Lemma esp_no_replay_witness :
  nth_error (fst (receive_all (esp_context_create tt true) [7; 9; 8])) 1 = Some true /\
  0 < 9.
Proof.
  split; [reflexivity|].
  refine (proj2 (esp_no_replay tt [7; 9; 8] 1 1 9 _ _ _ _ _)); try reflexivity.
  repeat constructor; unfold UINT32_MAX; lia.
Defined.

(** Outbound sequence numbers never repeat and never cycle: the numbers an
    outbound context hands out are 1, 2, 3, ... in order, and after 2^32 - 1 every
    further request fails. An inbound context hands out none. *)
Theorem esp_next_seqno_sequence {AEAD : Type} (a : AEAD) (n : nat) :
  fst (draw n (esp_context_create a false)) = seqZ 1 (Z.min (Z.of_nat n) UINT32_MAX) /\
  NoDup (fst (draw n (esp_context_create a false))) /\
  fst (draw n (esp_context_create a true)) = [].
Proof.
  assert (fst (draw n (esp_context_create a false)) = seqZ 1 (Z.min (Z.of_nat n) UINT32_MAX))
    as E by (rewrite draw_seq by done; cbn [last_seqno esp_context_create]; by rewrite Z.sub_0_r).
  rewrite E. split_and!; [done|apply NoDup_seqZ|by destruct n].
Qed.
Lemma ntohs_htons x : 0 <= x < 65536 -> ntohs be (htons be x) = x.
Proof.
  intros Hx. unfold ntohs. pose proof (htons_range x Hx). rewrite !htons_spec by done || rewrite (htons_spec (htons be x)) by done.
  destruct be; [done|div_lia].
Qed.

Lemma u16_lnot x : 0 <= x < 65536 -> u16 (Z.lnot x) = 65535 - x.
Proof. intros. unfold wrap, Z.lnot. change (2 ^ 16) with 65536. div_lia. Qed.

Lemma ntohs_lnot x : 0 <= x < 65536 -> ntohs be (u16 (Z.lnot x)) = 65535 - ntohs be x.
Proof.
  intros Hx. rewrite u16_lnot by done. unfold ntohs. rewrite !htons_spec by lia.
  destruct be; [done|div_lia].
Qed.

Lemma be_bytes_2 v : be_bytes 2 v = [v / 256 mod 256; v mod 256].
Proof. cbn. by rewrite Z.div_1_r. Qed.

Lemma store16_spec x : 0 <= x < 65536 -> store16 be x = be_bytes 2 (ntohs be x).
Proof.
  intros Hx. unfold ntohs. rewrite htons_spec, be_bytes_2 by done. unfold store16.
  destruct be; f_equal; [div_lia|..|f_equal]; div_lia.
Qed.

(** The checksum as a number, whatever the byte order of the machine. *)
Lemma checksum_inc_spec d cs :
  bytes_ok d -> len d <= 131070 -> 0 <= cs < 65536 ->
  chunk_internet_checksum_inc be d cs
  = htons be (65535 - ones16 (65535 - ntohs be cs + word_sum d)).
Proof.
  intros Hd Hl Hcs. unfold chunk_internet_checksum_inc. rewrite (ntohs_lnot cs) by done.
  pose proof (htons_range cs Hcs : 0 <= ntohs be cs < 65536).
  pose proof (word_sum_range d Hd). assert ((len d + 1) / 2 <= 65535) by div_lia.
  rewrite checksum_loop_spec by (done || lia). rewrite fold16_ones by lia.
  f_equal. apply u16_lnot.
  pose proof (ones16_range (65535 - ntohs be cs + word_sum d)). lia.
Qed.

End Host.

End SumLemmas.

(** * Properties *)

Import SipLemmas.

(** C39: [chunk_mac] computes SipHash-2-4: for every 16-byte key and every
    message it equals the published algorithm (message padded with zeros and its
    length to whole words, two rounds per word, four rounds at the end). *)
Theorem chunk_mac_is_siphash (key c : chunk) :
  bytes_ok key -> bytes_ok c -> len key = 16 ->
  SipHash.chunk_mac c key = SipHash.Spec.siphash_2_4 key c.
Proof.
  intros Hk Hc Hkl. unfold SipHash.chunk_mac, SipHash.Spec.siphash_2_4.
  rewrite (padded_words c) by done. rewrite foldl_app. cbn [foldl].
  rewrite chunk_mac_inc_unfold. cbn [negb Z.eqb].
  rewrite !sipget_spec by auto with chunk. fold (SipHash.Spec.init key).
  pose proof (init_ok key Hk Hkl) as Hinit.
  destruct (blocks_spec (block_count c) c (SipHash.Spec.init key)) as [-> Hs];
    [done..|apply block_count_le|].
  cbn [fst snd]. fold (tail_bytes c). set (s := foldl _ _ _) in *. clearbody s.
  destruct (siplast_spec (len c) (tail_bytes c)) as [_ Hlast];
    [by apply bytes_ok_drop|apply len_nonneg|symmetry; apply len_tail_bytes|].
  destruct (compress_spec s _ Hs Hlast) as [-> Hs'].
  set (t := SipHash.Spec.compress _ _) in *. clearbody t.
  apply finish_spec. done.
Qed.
...
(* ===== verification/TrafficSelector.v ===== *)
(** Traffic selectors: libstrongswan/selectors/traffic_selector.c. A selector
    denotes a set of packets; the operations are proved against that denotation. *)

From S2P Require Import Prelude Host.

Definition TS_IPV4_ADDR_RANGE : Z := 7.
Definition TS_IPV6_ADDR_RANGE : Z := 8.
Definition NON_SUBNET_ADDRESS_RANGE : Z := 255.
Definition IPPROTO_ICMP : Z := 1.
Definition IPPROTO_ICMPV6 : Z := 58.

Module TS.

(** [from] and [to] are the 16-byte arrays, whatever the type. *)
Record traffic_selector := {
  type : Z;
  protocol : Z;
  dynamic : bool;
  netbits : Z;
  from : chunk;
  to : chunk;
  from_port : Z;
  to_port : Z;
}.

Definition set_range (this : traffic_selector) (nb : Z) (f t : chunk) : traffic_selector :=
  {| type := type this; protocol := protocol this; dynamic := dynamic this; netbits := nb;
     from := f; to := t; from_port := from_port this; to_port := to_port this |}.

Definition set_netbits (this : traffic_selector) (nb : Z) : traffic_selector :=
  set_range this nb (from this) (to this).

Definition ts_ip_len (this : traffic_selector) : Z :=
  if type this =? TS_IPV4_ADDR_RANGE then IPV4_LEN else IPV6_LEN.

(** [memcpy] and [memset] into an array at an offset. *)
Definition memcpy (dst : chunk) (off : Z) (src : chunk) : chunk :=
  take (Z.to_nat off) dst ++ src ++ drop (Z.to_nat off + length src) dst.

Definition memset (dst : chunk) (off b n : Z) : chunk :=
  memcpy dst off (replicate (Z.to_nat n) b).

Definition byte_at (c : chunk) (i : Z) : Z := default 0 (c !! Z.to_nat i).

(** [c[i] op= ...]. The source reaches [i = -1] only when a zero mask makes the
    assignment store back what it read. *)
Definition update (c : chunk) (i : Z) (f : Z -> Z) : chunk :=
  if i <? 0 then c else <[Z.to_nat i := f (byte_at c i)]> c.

**AIM OF THE TASK:** An exact copy of the lines above, from the one containing "Lemma be_bytes_2 v" down to the one containing "intros Hx. unfold ntohs. rewrite" and including both, is the whole answer; retype it and nothing else.

**OUTPUT FOR THIS EXERCISE:**
Lemma be_bytes_2 v : be_bytes 2 v = [v / 256 mod 256; v mod 256].
Proof. cbn. by rewrite Z.div_1_r. Qed.

Lemma store16_spec x : 0 <= x < 65536 -> store16 be x = be_bytes 2 (ntohs be x).
Proof.
  intros Hx. unfold ntohs. rewrite htons_spec, be_bytes_2 by done. unfold store16.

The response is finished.